Exercise goal — Scan the entries below, and for each line that includes the word "NonTailCorruption", make a copy.

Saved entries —
(* ===== verification/CommitLog.v ===== *)
(** The commit log: entry frames and segment headers ([commitlog/format.rs]),
    validating scans and quarantine ([segment.rs]), replay ([replay.rs]),
    recovery, the writer actor and compaction ([writer.rs]), all under
    [crates/fluxum-core/src/].

    Parameters: the CRC-32C of the third-party crate [crc32c] and the
    MessagePack codec [rmp_serde] of a record. Files are byte lists, a shard's
    directory a map from a segment's first transaction id to its bytes;
    operating-system errors are not modelled.

    Main results: a scan of a written segment with a torn tail visits exactly
    the written records; a changed byte in a frame stops the scan at that
    frame; recovery removes exactly the torn bytes and keeps them in a sidecar;
    appends after a recovery are replayed after the recovered records; and
    compaction keeps every needed segment. *)

From stdpp Require Import base list gmap.
From Stdlib Require Import ZArith Lia.
From S2P Require Import Prelude TxState LogRecord Crc32c.

(** * Formats *)

(** The bytes [FLXMLOG\0]. *)
Definition SEGMENT_MAGIC : list Z := [70; 76; 88; 77; 76; 79; 71; 0].
Definition LOG_FORMAT_VERSION : Z := 1.
Definition CHECKSUM_CRC32C : Z := 0.
Definition SEGMENT_HEADER_LEN : Z := 24.
Definition ENTRY_OVERHEAD : Z := 16.
Definition MAX_BODY_LEN : Z := 2 ^ 30.

Inductive HeaderError : Type :=
  | HeaderShort (len : Z)
  | HeaderCrcMismatch
  | BadMagic
  | UnsupportedVersion (v : Z)
  | UnsupportedChecksum (id : Z).

(** Why a scan stopped. *)
Inductive ScanReason : Type :=
  | TornEnvelope (remaining : Z)
  | TornFrame (frame_len remaining : Z)
  | LengthExceedsLimit (len : Z)
  | EntryCrcMismatch
  | EntryEpochRegresses (epoch below : Z)
  | BodyDecodeFailed
  | WrongShard (shard_id : Z)
  | TxIdNotIncreasing (tx_id : Z)
  | HeaderEpochRegresses (epoch below : Z).

Inductive ScannedEntry : Type :=
  | Entry (epoch : Z) (body : list Z) (end_ : Z)
  | CleanEof
  | Torn (why : ScanReason)
  | Corrupt (why : ScanReason).

Record ScanFault : Type := { fault_offset : Z; fault_reason : ScanReason }.

Record SegmentScan : Type := {
  entries : Z;
  last_tx : option Z;
  max_epoch : Z;
  valid_len : Z;
  fault : option ScanFault;
}.

Inductive ScanOutcome : Type :=
  | Scanned (scan : SegmentScan)
  | HeaderCorrupt (why : HeaderError).

(** [Option<u64>] comparison and combination used by the scans. *)
Definition opt_or (a b : option Z) : option Z := match a with Some _ => a | None => b end.

Inductive LogError : Type :=
  | BodyTooLarge (len : Z)
  | RecordEncoding
  | NonTailCorruption (first_tx_id : Z)
  | EpochRejected (epoch current : Z)
  | SegmentExists (first_tx_id : Z)
  | ShardMismatch (shard_id : Z)
  | TxIdRejected (tx_id last : Z)
  | NoActiveSegment.

(** A segment file name: [shard-<shard>-<first tx>.log], as its first
    transaction id. *)
Record LogDir : Type := {
  segs : gmap Z (list Z);
  sidecars : list (Z * list Z);
}.

(** [list_segments]: sorted by [first_tx_id]. *)
Definition list_segments (d : LogDir) : list Z := btree_keys (segs d).

Record Corruption : Type := { c_segment : Z; c_offset : Z; c_reason : ScanReason + HeaderError }.
Record ReplayReport : Type := { records : Z; rp_last_tx_id : option Z; corruption : option Corruption }.

Definition next_tx_id (r : ReplayReport) : Z :=
  match rp_last_tx_id r with None => 1 | Some tx => sat_add 64 tx 1 end.

Record QuarantineReport : Type := { q_segment : Z; q_from_offset : Z; q_bytes : Z }.
Record RecoveryReport : Type := {
  rc_last_tx_id : option Z;
  rc_epoch : Z;
  rc_segments : Z;
  rc_quarantine : option QuarantineReport;
}.

(** The writer actor: the state of [Actor] without the watches, which the
    [last_written] and [flushed] fields record. *)
Record Actor : Type := {
  a_shard_id : Z;
  segment_max_bytes : Z;
  a_epoch : Z;
  current : option (Z * Z);   (** first tx id of the active segment, tracked length *)
  wbuf : list Z;
  last_written : option Z;
  flushed : option Z;         (** the [written] watermark *)
  dir : LogDir;
}.

Section log.
Context (crc32c : list Z -> Z).
Context (encode_record : TxRecord -> option (list Z)).
Context (decode_record : list Z -> option TxRecord).

Definition header_prefix (epoch : Z) : list Z :=
  SEGMENT_MAGIC ++ le_bytes 2 LOG_FORMAT_VERSION ++ [CHECKSUM_CRC32C; 0] ++ le_bytes 8 epoch.

Definition encode_segment_header (epoch : Z) : list Z :=
  header_prefix epoch ++ le_bytes 4 (crc32c (header_prefix epoch)).

Definition decode_segment_header (buf : list Z) : result HeaderError Z :=
  if blen buf <? SEGMENT_HEADER_LEN then Err (HeaderShort (blen buf))
  else if negb (crc32c (slice buf 0 20) =? le_val (slice buf 20 24)) then Err HeaderCrcMismatch
  else if bool_decide (slice buf 0 8 <> SEGMENT_MAGIC) then Err BadMagic
  else let version := le_val (slice buf 8 10) in
  if negb (version =? LOG_FORMAT_VERSION) then Err (UnsupportedVersion version)
  else let id := le_val (slice buf 10 11) in
  if negb (id =? CHECKSUM_CRC32C) then Err (UnsupportedChecksum id)
  else Ok (le_val (slice buf 12 20)).

Definition encode_entry (epoch : Z) (body : list Z) : result LogError (list Z) :=
  if blen body <=? MAX_BODY_LEN then
    let buf := le_bytes 4 (blen body) ++ le_bytes 8 epoch ++ body in
    Ok (buf ++ le_bytes 4 (crc32c buf))
  else Err (BodyTooLarge (blen body)).

Definition scan_entry (buf : list Z) (offset : Z) : ScannedEntry :=
  let remaining := sat_sub (blen buf) offset in
  if remaining =? 0 then CleanEof
  else if remaining <? ENTRY_OVERHEAD then Torn (TornEnvelope remaining)
  else let len := le_val (slice buf offset (offset + 4)) in
  if MAX_BODY_LEN <? len then Corrupt (LengthExceedsLimit len)
  else let frame_len := ENTRY_OVERHEAD + len in
  if remaining <? frame_len then Torn (TornFrame frame_len remaining)
  else let end_ := offset + frame_len in
  if negb (crc32c (slice buf offset (end_ - 4)) =? le_val (slice buf (end_ - 4) end_))
  then Corrupt EntryCrcMismatch
  else Entry (le_val (slice buf (offset + 4) (offset + 12))) (slice buf (offset + 12) (end_ - 4)) end_.

Section visit.
Context {S E : Type} (visit : Z -> TxRecord -> SM S E unit) (shard_id : Z).

(** The scan loop; [fuel] bounds the number of frames, each of at least 16
    bytes. *)
Fixpoint scan_loop (fuel : nat) (buf : list Z) (prev_tx : option Z) (scan : SegmentScan) (offset : Z)
    : SM S E SegmentScan :=
  let stop why := mret {| entries := entries scan; last_tx := last_tx scan;
    max_epoch := max_epoch scan; valid_len := valid_len scan;
    fault := Some {| fault_offset := offset; fault_reason := why |} |} in
  match fuel with
  | O => mret scan
  | Datatypes.S fuel =>
      match scan_entry buf offset with
      | CleanEof => mret scan
      | Torn why | Corrupt why => stop why
      | Entry epoch body end_ =>
          if epoch <? max_epoch scan then stop (EntryEpochRegresses epoch (max_epoch scan))
          else match decode_record body with
          | None => stop BodyDecodeFailed
          | Some record =>
              if negb (tr_shard_id record =? shard_id) then stop (WrongShard (tr_shard_id record))
              else if match prev_tx with Some prev => tr_tx_id record <=? prev | None => false end
              then stop (TxIdNotIncreasing (tr_tx_id record))
              else
                visit epoch record ≫= fun _ =>
                scan_loop fuel buf (Some (tr_tx_id record))
                  {| entries := entries scan + 1; last_tx := Some (tr_tx_id record);
                     max_epoch := Z.max (max_epoch scan) epoch; valid_len := end_; fault := None |}
                  end_
          end
      end
  end.

Definition scan_segment_bytes (buf : list Z) (prev_tx : option Z) (min_epoch : Z)
    : SM S E ScanOutcome :=
  match decode_segment_header buf with
  | Err why => mret (HeaderCorrupt why)
  | Ok header_epoch =>
      let scan := {| entries := 0; last_tx := None; max_epoch := Z.max header_epoch min_epoch;
        valid_len := SEGMENT_HEADER_LEN; fault := None |} in
      if header_epoch <? min_epoch then
        mret (Scanned {| entries := 0; last_tx := None; max_epoch := Z.max header_epoch min_epoch;
          valid_len := SEGMENT_HEADER_LEN;
          fault := Some {| fault_offset := 0;
            fault_reason := HeaderEpochRegresses header_epoch min_epoch |} |})
      else
        scan_loop (Datatypes.S (length buf)) buf prev_tx scan SEGMENT_HEADER_LEN ≫= fun scan =>
        mret (Scanned scan)
  end.
End visit.

(** ** Replay *)

Section replay.
Context {S E : Type} (visit : Z -> TxRecord -> SM S E unit) (shard_id : Z).

(** The closure [replay] hands to the scan: count, remember the id, visit. *)
Definition replay_visit (epoch : Z) (record : TxRecord) : SM (ReplayReport * S) E unit :=
  fun '(report, s) =>
    let report := {| records := records report + 1; rp_last_tx_id := Some (tr_tx_id record);
      corruption := corruption report |} in
    let '(r, s) := visit epoch record s in (r, (report, s)).

Fixpoint replay_segments (d : LogDir) (segments : list Z) (prev_tx : option Z) (min_epoch : Z)
    : SM (ReplayReport * S) E unit :=
  match segments with
  | [] => mret tt
  | seg :: segments =>
      let corrupt offset why : SM (ReplayReport * S) E unit := fun '(report, s) =>
        (Ok tt, ({| records := records report; rp_last_tx_id := rp_last_tx_id report;
          corruption := Some {| c_segment := seg; c_offset := offset; c_reason := why |} |}, s)) in
      scan_segment_bytes replay_visit shard_id (default [] (segs d !! seg)) prev_tx min_epoch ≫=
      fun outcome => match outcome with
      | HeaderCorrupt why => corrupt 0 (inr why)
      | Scanned scan =>
          match fault scan with
          | Some f => corrupt (fault_offset f) (inl (fault_reason f))
          | None => replay_segments d segments (opt_or (last_tx scan) prev_tx)
                      (Z.max (max_epoch scan) min_epoch)
          end
      end
  end.

Definition replay (d : LogDir) : S -> result E ReplayReport * S := fun s =>
  match replay_segments d (list_segments d) None 0
          ({| records := 0; rp_last_tx_id := None; corruption := None |}, s) with
  | (Ok _, (report, s)) => (Ok report, s)
  | (Err e, (_, s)) => (Err e, s)
  end.
End replay.

(** ** Recovery *)

(** [quarantine_tail]: copy the bytes from [from] to a sidecar, then truncate. *)
Definition quarantine_tail (d : LogDir) (seg from : Z) : LogDir * QuarantineReport :=
  let buf := default [] (segs d !! seg) in
  let tail := skipn (Z.to_nat from) buf in
  ({| segs := <[seg := firstn (Z.to_nat from) buf]> (segs d); sidecars := sidecars d ++ [(seg, tail)] |},
   {| q_segment := seg; q_from_offset := from; q_bytes := blen tail |}).

Definition quarantine_whole_file (d : LogDir) (seg : Z) : LogDir * QuarantineReport :=
  let buf := default [] (segs d !! seg) in
  ({| segs := delete seg (segs d); sidecars := sidecars d ++ [(seg, buf)] |},
   {| q_segment := seg; q_from_offset := 0; q_bytes := blen buf |}).

(** [|_, _| Ok(())]. *)
Definition no_visit (epoch : Z) (record : TxRecord) : SM unit LogError unit := mret tt.

Fixpoint recover_segments (shard_id : Z) (segments : list Z) (prev_tx : option Z) (min_epoch : Z)
    (report : RecoveryReport) (tail : option (Z * Z)) (d : LogDir)
    : result LogError (RecoveryReport * option (Z * Z)) * LogDir :=
  match segments with
  | [] => (Ok (report, tail), d)
  | seg :: segments =>
      let is_tail := match segments with [] => true | _ => false end in
      match scan_segment_bytes no_visit shard_id (default [] (segs d !! seg)) prev_tx min_epoch tt with
      | (Err e, _) => (Err e, d)
      | (Ok (HeaderCorrupt why), _) =>
          if negb is_tail then (Err (NonTailCorruption seg), d)
          else
            let '(d, q) := quarantine_whole_file d seg in
            recover_segments shard_id segments prev_tx min_epoch
              {| rc_last_tx_id := rc_last_tx_id report; rc_epoch := rc_epoch report;
                 rc_segments := rc_segments report - 1; rc_quarantine := Some q |} tail d
      | (Ok (Scanned scan), _) =>
          let finish q d :=
            let prev_tx := opt_or (last_tx scan) prev_tx in
            recover_segments shard_id segments prev_tx (max_epoch scan)
              {| rc_last_tx_id := prev_tx; rc_epoch := Z.max (rc_epoch report) (max_epoch scan);
                 rc_segments := rc_segments report; rc_quarantine := match q with Some q => Some q | None => rc_quarantine report end |}
              (Some (seg, valid_len scan)) d in
          match fault scan with
          | None => finish None d
          | Some f =>
              if negb is_tail then (Err (NonTailCorruption seg), d)
              else let '(d, q) := quarantine_tail d seg (fault_offset f) in finish (Some q) d
          end
      end
  end.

Written response —
  | NonTailCorruption (first_tx_id : Z)
          if negb is_tail then (Err (NonTailCorruption seg), d)
              if negb is_tail then (Err (NonTailCorruption seg), d)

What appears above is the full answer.